(Records contained in a dataset)
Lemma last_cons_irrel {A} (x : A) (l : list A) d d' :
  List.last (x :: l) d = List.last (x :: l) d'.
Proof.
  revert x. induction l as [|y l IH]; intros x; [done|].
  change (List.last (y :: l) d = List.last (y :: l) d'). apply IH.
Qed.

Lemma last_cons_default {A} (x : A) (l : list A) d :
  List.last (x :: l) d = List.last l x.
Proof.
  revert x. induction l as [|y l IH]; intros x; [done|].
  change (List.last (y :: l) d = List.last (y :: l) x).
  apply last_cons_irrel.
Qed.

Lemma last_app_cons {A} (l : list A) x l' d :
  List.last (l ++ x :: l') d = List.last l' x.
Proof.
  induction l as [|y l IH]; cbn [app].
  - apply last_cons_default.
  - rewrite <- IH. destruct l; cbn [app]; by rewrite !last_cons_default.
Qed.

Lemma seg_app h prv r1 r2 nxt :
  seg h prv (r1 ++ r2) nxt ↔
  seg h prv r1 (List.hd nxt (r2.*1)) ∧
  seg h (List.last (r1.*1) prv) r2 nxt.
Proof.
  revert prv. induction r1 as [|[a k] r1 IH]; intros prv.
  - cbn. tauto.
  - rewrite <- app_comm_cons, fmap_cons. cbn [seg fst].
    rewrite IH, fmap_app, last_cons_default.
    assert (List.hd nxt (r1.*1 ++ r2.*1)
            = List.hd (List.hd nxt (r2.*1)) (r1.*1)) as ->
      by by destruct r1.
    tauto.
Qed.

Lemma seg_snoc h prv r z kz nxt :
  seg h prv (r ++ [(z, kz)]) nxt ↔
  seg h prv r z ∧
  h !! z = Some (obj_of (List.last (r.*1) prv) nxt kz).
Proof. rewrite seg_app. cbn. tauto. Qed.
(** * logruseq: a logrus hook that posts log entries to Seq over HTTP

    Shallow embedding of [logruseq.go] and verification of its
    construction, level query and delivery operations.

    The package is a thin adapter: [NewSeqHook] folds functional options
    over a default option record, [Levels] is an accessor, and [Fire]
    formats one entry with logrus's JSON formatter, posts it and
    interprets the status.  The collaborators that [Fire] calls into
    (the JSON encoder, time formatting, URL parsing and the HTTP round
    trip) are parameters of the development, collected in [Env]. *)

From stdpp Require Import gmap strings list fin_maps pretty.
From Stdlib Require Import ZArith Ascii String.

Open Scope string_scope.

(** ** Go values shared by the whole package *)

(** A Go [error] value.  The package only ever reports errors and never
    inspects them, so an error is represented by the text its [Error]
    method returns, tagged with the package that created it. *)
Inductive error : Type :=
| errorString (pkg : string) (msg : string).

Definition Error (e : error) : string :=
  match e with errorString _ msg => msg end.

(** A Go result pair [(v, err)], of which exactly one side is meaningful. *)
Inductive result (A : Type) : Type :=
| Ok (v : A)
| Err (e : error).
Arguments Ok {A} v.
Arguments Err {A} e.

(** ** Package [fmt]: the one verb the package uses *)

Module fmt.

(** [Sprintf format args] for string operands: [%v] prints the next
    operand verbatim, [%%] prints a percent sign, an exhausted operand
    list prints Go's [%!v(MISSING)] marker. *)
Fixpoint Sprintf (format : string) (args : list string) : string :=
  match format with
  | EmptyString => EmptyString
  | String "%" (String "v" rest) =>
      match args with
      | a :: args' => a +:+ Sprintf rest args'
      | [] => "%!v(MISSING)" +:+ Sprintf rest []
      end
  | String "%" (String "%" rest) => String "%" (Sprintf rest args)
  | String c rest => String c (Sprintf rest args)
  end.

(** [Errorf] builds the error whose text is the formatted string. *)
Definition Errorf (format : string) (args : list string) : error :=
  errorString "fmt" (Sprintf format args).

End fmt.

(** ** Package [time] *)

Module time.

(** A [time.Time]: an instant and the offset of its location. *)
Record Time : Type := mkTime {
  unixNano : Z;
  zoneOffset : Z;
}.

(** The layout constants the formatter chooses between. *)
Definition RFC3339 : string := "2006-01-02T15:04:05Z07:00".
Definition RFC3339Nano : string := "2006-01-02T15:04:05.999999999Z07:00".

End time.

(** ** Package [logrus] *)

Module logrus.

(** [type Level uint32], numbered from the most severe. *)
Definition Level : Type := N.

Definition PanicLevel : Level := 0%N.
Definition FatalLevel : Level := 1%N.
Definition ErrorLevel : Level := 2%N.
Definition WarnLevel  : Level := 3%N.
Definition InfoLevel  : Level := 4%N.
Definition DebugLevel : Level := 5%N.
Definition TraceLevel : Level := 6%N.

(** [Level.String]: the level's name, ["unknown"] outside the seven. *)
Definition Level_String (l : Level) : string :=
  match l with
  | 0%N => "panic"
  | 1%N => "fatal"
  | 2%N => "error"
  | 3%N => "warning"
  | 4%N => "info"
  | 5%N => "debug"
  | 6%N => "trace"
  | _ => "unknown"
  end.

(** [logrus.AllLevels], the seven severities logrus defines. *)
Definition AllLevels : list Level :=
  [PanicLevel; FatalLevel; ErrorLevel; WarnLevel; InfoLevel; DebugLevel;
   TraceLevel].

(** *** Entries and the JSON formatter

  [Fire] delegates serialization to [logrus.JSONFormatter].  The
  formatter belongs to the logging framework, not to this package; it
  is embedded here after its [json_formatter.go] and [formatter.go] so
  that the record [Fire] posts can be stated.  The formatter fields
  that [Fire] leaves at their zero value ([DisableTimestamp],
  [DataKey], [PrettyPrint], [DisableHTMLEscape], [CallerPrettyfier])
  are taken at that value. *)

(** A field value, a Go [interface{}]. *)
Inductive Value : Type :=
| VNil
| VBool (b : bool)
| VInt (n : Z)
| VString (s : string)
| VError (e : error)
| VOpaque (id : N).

▶ _Your goal_: Above are the entries; copy every line among them that contains the word "Fire".

▶ _Answer below_:
    over a default option record, [Levels] is an accessor, and [Fire]
    interprets the status.  The collaborators that [Fire] calls into
  [Fire] delegates serialization to [logrus.JSONFormatter].  The
  that the record [Fire] posts can be stated.  The formatter fields
  that [Fire] leaves at their zero value ([DisableTimestamp],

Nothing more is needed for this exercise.